EXERCISE PROMPT:
Transcribe every record exactly.

[Stored data entries]
|---|
(** X13.  When the token endpoint answers 2xx with a text that is no
    JSON, the refresh handler answers 500 (not 200, and not the upstream
    status): the error is the one [response.json()] throws,
    [invalid json response body at <url> reason: <parser message>]. *)
Theorem refresh_unreadable_token_response w ev o trace q tokenResponse e :
  run (handler w ev) = (o, trace) ->
  In q trace ->
  network w q = Return tokenResponse ->
  ok tokenResponse = true ->
  JSON_parse (text tokenResponse) = Throw e ->
  o = Return (server_error
                (FetchError ("invalid json response body at " +:+ token_endpoint
                             +:+ " reason: " +:+ error_message e)))
  /\ trace = [q].
Proof.
  intros Hrun Hq Hnet Hok Hjson.
  unfold run, handler in Hrun. cbv zeta in Hrun.
  destruct (String.eqb (httpMethod ev) "OPTIONS"); [step; simplify_eq; destruct Hq |].
  unfold response_json in Hrun.
  apply try_catch_cases in Hrun as [(a & Hm & Ha) | (e' & tr1 & Hm & Hh)].
  - steps; try solve [destruct Hq]; destruct Hq as [<- | []];
      rewrite Hnet in *; simplify_eq; try (rewrite Hok in *; discriminate);
      rewrite Hjson in *; simplify_eq.
  - apply ret_cases in Hh as [-> ->].
    steps; try solve [destruct Hq]; destruct Hq as [<- | []];
      rewrite Hnet in *; simplify_eq; try (rewrite Hok in *; discriminate);
      rewrite Hjson in *; simplify_eq; auto.
Qed.

End RefreshOutcomes.

(** ** The connections handler *)

Section Connections.
Context `{Runtime}.
Import XeroConnections.

Lemma connections_run ev :
  httpMethod ev <> "OPTIONS" ->
  let cookies := cookie_parse (cookie_header ev) in
  let tenantId := lookup_member "xero_tenant_id" cookies in
  let tenantName := lookup_member "xero_tenant_name" cookies in
  run (handler ev)
  = (Return
       (if negb (strict_equal (lookup_member "xero_authenticated" cookies) (VStr "true"))
        then connections_error 401 "Unauthorized" "Please connect to Xero first"
        else if negb (truthy tenantId)
        then connections_error 404 "Not Found"
               "No Xero organization found. Please reconnect to Xero."
        else tenant_response tenantId (js_or tenantName (VStr "Xero Organization"))),
     []).
Proof.
  intros Hoptions%String.eqb_neq. cbv zeta.
  unfold run, handler, cookie_header, try_catch. rewrite Hoptions. cbv zeta.
  rewrite ToString_field_or, lift_bind.
  destruct (strict_equal _ _); [| reflexivity]. cbn [negb].
  destruct (truthy _); reflexivity.
Qed.

(** X14.  The connections handler always answers, with status 204, 401,
    404 or 200 and never with the 500 of its [catch]; it makes no request,
    and every answer starts with the three CORS headers. *)
Theorem connections_never_fails ev :
  exists resp,
    run (handler ev) = (Return resp, [])
    /\ In (statusCode resp) [204; 401; 404; 200]%Z
    /\ firstn 3 (resp_headers resp) = corsHeaders.
Proof.
  destruct (String.eqb (httpMethod ev) "OPTIONS") eqn:Hoptions.
  - eexists. split; [unfold run, handler; rewrite Hoptions; reflexivity |].
    simpl. auto.
  - apply String.eqb_neq in Hoptions.
    eexists. split; [apply (connections_run _ Hoptions) |].
    destruct (strict_equal _ _); [| simpl; auto].
    destruct (truthy _); simpl; auto 6.
Qed.

(** X15.  For a request (of any method but OPTIONS) whose cookies hold
    [xero_authenticated=true]: without a [xero_tenant_id] cookie (or with
    an empty one) the answer is 404; otherwise it is 200 with the one
    tenant the cookies name, [[{ tenantId, tenantName }]], the name being
    [Xero Organization] when the [xero_tenant_name] cookie is absent or
    empty.  No provider is asked. *)
Theorem connections_reads_tenant_from_cookies ev :
  let cookies := cookie_parse (cookie_header ev) in
  let tenantId := lookup_member "xero_tenant_id" cookies in
  let tenantName := lookup_member "xero_tenant_name" cookies in
  httpMethod ev <> "OPTIONS" ->
  lookup_member "xero_authenticated" cookies = VStr "true" ->
  (truthy tenantId = false ->
     run (handler ev)
     = (Return (connections_error 404 "Not Found"
                  "No Xero organization found. Please reconnect to Xero."), []))
  /\ (truthy tenantId = true ->
      (truthy tenantName = true ->
         run (handler ev) = (Return (tenant_response tenantId tenantName), []))
      /\ (truthy tenantName = false ->
          run (handler ev)
          = (Return (tenant_response tenantId (VStr "Xero Organization")), []))).
Proof.
  cbv zeta. intros Hoptions Hflag.
  pose proof (connections_run _ Hoptions) as Hrun. cbv zeta in Hrun.
  rewrite Hrun, Hflag. cbn [strict_equal String.eqb Ascii.eqb Bool.eqb negb].
  split; [intros ->; reflexivity |]. intros ->. cbn [negb].
  unfold js_or. split; intros ->; reflexivity.
Qed.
|---|
PROBLEM SOLUTION:
(** X13.  When the token endpoint answers 2xx with a text that is no
    JSON, the refresh handler answers 500 (not 200, and not the upstream
    status): the error is the one [response.json()] throws,
    [invalid json response body at <url> reason: <parser message>]. *)
Theorem refresh_unreadable_token_response w ev o trace q tokenResponse e :
  run (handler w ev) = (o, trace) ->
  In q trace ->
  network w q = Return tokenResponse ->
  ok tokenResponse = true ->
  JSON_parse (text tokenResponse) = Throw e ->
  o = Return (server_error
                (FetchError ("invalid json response body at " +:+ token_endpoint
                             +:+ " reason: " +:+ error_message e)))
  /\ trace = [q].
Proof.
  intros Hrun Hq Hnet Hok Hjson.
  unfold run, handler in Hrun. cbv zeta in Hrun.
  destruct (String.eqb (httpMethod ev) "OPTIONS"); [step; simplify_eq; destruct Hq |].
  unfold response_json in Hrun.
  apply try_catch_cases in Hrun as [(a & Hm & Ha) | (e' & tr1 & Hm & Hh)].
  - steps; try solve [destruct Hq]; destruct Hq as [<- | []];
      rewrite Hnet in *; simplify_eq; try (rewrite Hok in *; discriminate);
      rewrite Hjson in *; simplify_eq.
  - apply ret_cases in Hh as [-> ->].
    steps; try solve [destruct Hq]; destruct Hq as [<- | []];
      rewrite Hnet in *; simplify_eq; try (rewrite Hok in *; discriminate);
      rewrite Hjson in *; simplify_eq; auto.
Qed.

End RefreshOutcomes.

(** ** The connections handler *)

Section Connections.
Context `{Runtime}.
Import XeroConnections.

Lemma connections_run ev :
  httpMethod ev <> "OPTIONS" ->
  let cookies := cookie_parse (cookie_header ev) in
  let tenantId := lookup_member "xero_tenant_id" cookies in
  let tenantName := lookup_member "xero_tenant_name" cookies in
  run (handler ev)
  = (Return
       (if negb (strict_equal (lookup_member "xero_authenticated" cookies) (VStr "true"))
        then connections_error 401 "Unauthorized" "Please connect to Xero first"
        else if negb (truthy tenantId)
        then connections_error 404 "Not Found"
               "No Xero organization found. Please reconnect to Xero."
        else tenant_response tenantId (js_or tenantName (VStr "Xero Organization"))),
     []).
Proof.
  intros Hoptions%String.eqb_neq. cbv zeta.
  unfold run, handler, cookie_header, try_catch. rewrite Hoptions. cbv zeta.
  rewrite ToString_field_or, lift_bind.
  destruct (strict_equal _ _); [| reflexivity]. cbn [negb].
  destruct (truthy _); reflexivity.
Qed.

(** X14.  The connections handler always answers, with status 204, 401,
    404 or 200 and never with the 500 of its [catch]; it makes no request,
    and every answer starts with the three CORS headers. *)
Theorem connections_never_fails ev :
  exists resp,
    run (handler ev) = (Return resp, [])
    /\ In (statusCode resp) [204; 401; 404; 200]%Z
    /\ firstn 3 (resp_headers resp) = corsHeaders.
Proof.
  destruct (String.eqb (httpMethod ev) "OPTIONS") eqn:Hoptions.
  - eexists. split; [unfold run, handler; rewrite Hoptions; reflexivity |].
    simpl. auto.
  - apply String.eqb_neq in Hoptions.
    eexists. split; [apply (connections_run _ Hoptions) |].
    destruct (strict_equal _ _); [| simpl; auto].
    destruct (truthy _); simpl; auto 6.
Qed.

(** X15.  For a request (of any method but OPTIONS) whose cookies hold
    [xero_authenticated=true]: without a [xero_tenant_id] cookie (or with
    an empty one) the answer is 404; otherwise it is 200 with the one
    tenant the cookies name, [[{ tenantId, tenantName }]], the name being
    [Xero Organization] when the [xero_tenant_name] cookie is absent or
    empty.  No provider is asked. *)
Theorem connections_reads_tenant_from_cookies ev :
  let cookies := cookie_parse (cookie_header ev) in
  let tenantId := lookup_member "xero_tenant_id" cookies in
  let tenantName := lookup_member "xero_tenant_name" cookies in
  httpMethod ev <> "OPTIONS" ->
  lookup_member "xero_authenticated" cookies = VStr "true" ->
  (truthy tenantId = false ->
     run (handler ev)
     = (Return (connections_error 404 "Not Found"
                  "No Xero organization found. Please reconnect to Xero."), []))
  /\ (truthy tenantId = true ->
      (truthy tenantName = true ->
         run (handler ev) = (Return (tenant_response tenantId tenantName), []))
      /\ (truthy tenantName = false ->
          run (handler ev)
          = (Return (tenant_response tenantId (VStr "Xero Organization")), []))).
Proof.
  cbv zeta. intros Hoptions Hflag.
  pose proof (connections_run _ Hoptions) as Hrun. cbv zeta in Hrun.
  rewrite Hrun, Hflag. cbn [strict_equal String.eqb Ascii.eqb Bool.eqb negb].
  split; [intros ->; reflexivity |]. intros ->. cbn [negb].
  unfold js_or. split; intros ->; reflexivity.
Qed.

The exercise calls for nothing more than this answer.